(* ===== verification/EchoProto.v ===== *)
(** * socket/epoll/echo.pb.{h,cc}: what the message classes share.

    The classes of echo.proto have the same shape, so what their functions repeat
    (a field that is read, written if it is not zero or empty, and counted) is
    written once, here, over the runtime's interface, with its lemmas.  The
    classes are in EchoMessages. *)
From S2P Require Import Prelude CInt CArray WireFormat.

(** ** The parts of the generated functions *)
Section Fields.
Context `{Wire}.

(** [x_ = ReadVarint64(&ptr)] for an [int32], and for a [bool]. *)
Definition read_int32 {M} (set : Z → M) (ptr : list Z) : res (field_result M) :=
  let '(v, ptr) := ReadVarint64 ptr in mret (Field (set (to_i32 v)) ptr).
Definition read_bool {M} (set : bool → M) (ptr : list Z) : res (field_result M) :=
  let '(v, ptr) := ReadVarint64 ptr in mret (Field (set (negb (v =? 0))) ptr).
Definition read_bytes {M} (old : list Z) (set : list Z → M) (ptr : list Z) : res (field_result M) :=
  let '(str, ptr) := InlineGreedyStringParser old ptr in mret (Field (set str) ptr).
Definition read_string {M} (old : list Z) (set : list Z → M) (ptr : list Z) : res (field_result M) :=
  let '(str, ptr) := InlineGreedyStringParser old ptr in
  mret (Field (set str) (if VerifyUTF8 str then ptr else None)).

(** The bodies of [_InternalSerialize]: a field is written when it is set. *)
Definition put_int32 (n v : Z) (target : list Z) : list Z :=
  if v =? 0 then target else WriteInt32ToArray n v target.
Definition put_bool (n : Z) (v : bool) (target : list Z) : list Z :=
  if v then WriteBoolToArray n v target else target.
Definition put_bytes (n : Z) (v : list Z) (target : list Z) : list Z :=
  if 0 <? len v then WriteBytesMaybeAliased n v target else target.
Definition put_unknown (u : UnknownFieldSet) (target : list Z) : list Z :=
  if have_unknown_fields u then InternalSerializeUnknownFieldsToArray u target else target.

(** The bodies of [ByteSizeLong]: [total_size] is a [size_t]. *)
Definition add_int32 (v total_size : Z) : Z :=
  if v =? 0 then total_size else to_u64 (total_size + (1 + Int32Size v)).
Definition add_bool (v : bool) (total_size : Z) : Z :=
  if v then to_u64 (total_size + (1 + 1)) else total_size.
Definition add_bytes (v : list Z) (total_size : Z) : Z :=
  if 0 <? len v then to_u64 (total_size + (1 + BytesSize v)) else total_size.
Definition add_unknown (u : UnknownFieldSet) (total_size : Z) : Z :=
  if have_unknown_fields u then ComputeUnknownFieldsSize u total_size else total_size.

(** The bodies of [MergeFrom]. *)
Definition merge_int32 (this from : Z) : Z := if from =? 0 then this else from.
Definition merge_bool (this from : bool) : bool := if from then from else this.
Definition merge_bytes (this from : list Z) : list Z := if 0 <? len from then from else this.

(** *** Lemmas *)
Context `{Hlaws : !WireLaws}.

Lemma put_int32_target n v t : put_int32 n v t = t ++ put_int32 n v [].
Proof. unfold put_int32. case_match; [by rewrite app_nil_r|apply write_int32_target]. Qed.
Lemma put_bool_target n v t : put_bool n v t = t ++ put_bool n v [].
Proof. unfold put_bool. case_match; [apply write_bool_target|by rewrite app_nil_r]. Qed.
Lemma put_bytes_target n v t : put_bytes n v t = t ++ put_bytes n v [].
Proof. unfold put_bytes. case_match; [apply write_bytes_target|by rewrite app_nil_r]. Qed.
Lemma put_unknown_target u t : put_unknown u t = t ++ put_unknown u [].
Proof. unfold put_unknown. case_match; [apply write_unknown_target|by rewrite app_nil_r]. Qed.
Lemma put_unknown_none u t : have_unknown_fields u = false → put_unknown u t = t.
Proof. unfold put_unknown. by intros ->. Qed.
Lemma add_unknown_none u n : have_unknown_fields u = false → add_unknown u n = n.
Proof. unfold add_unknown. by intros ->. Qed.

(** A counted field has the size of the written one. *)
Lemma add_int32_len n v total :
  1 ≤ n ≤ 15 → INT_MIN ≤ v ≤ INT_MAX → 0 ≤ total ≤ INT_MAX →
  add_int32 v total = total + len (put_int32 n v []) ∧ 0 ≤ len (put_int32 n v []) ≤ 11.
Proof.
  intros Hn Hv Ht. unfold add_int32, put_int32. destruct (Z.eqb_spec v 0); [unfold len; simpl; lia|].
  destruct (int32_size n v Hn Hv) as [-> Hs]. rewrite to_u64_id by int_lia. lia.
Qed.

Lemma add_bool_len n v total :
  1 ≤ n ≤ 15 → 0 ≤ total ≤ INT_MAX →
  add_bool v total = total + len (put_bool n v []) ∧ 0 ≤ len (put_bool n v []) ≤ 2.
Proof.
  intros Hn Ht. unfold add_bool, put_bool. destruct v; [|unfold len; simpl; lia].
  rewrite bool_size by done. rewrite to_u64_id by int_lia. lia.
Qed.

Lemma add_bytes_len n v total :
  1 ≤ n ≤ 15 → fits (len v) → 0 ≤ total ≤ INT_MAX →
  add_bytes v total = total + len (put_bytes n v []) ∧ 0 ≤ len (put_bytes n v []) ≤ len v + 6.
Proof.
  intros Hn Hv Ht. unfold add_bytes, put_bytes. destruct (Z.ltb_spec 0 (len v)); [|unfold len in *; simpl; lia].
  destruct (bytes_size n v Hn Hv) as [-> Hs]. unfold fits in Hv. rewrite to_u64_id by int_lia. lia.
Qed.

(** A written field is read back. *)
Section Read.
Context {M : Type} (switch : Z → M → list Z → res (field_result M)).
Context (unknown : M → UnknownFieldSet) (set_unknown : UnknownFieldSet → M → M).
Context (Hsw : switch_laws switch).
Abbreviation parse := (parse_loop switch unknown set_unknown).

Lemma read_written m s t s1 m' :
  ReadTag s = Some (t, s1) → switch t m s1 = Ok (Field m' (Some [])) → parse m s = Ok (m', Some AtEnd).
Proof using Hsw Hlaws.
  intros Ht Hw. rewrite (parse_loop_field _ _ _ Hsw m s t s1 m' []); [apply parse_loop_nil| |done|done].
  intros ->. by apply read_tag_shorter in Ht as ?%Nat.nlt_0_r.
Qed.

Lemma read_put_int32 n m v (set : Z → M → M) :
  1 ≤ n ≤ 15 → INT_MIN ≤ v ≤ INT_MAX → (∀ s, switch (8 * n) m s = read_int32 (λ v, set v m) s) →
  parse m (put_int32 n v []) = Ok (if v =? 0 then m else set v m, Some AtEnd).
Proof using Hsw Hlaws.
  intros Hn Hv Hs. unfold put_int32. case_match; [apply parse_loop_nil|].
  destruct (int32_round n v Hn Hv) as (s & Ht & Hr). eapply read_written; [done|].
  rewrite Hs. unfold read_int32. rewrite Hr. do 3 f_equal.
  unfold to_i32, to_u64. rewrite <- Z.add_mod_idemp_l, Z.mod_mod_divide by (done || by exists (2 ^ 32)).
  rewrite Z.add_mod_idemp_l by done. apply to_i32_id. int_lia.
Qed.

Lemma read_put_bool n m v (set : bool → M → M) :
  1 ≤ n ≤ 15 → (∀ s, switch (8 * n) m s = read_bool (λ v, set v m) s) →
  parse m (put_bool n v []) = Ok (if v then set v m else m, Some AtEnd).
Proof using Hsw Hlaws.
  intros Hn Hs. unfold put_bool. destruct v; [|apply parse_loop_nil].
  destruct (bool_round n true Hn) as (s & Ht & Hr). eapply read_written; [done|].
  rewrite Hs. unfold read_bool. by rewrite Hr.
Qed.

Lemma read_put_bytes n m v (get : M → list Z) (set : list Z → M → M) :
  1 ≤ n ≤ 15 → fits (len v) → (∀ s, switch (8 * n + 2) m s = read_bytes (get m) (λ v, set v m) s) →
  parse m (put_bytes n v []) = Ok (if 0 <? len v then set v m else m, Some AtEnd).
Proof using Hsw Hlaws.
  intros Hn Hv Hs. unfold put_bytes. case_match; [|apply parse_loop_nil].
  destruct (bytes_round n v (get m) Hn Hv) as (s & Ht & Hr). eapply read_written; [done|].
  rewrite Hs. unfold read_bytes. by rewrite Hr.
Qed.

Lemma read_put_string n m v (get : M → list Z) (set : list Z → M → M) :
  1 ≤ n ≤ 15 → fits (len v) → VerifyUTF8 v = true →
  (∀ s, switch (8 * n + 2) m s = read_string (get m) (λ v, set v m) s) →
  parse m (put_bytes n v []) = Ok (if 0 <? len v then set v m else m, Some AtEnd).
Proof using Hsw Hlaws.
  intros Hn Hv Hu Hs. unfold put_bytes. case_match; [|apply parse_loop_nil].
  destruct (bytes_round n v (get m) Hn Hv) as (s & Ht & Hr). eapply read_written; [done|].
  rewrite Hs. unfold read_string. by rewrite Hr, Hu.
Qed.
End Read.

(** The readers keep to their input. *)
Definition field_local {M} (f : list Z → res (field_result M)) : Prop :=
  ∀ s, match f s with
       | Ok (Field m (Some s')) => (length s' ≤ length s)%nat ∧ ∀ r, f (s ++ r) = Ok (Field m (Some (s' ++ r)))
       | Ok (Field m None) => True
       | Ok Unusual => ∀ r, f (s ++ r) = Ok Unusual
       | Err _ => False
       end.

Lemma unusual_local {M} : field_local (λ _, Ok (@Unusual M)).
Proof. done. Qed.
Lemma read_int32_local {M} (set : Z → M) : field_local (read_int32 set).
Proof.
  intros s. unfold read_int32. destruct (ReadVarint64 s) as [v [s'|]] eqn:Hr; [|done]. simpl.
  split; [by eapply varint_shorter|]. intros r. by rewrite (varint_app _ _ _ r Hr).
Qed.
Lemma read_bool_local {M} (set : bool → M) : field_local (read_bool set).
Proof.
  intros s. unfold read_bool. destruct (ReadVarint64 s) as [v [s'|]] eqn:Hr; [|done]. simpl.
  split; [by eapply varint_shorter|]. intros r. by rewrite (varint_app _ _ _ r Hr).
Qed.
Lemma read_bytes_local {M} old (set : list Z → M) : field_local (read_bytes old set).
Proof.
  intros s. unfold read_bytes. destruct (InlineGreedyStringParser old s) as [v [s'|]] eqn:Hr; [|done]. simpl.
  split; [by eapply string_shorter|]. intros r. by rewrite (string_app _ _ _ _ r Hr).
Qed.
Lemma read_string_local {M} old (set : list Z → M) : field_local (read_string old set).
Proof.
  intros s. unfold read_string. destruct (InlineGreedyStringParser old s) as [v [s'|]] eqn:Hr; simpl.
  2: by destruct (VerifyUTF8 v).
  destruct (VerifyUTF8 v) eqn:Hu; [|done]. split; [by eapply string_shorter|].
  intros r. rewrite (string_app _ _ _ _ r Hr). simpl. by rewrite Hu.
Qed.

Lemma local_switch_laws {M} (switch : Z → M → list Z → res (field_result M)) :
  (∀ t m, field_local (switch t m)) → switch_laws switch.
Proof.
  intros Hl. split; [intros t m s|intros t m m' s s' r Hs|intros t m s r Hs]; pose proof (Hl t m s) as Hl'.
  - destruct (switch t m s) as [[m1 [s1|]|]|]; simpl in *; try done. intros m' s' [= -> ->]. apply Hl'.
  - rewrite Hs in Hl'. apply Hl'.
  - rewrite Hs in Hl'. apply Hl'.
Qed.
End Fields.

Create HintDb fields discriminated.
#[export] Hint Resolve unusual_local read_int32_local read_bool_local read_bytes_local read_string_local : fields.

WHAT THE TASK ASKS =>
What lines in the records contain the word "UnknownFieldSet"? Return each one.

SOLVED EXERCISE =>
Definition put_unknown (u : UnknownFieldSet) (target : list Z) : list Z :=
Definition add_unknown (u : UnknownFieldSet) (total_size : Z) : Z :=
Context (unknown : M → UnknownFieldSet) (set_unknown : UnknownFieldSet → M → M).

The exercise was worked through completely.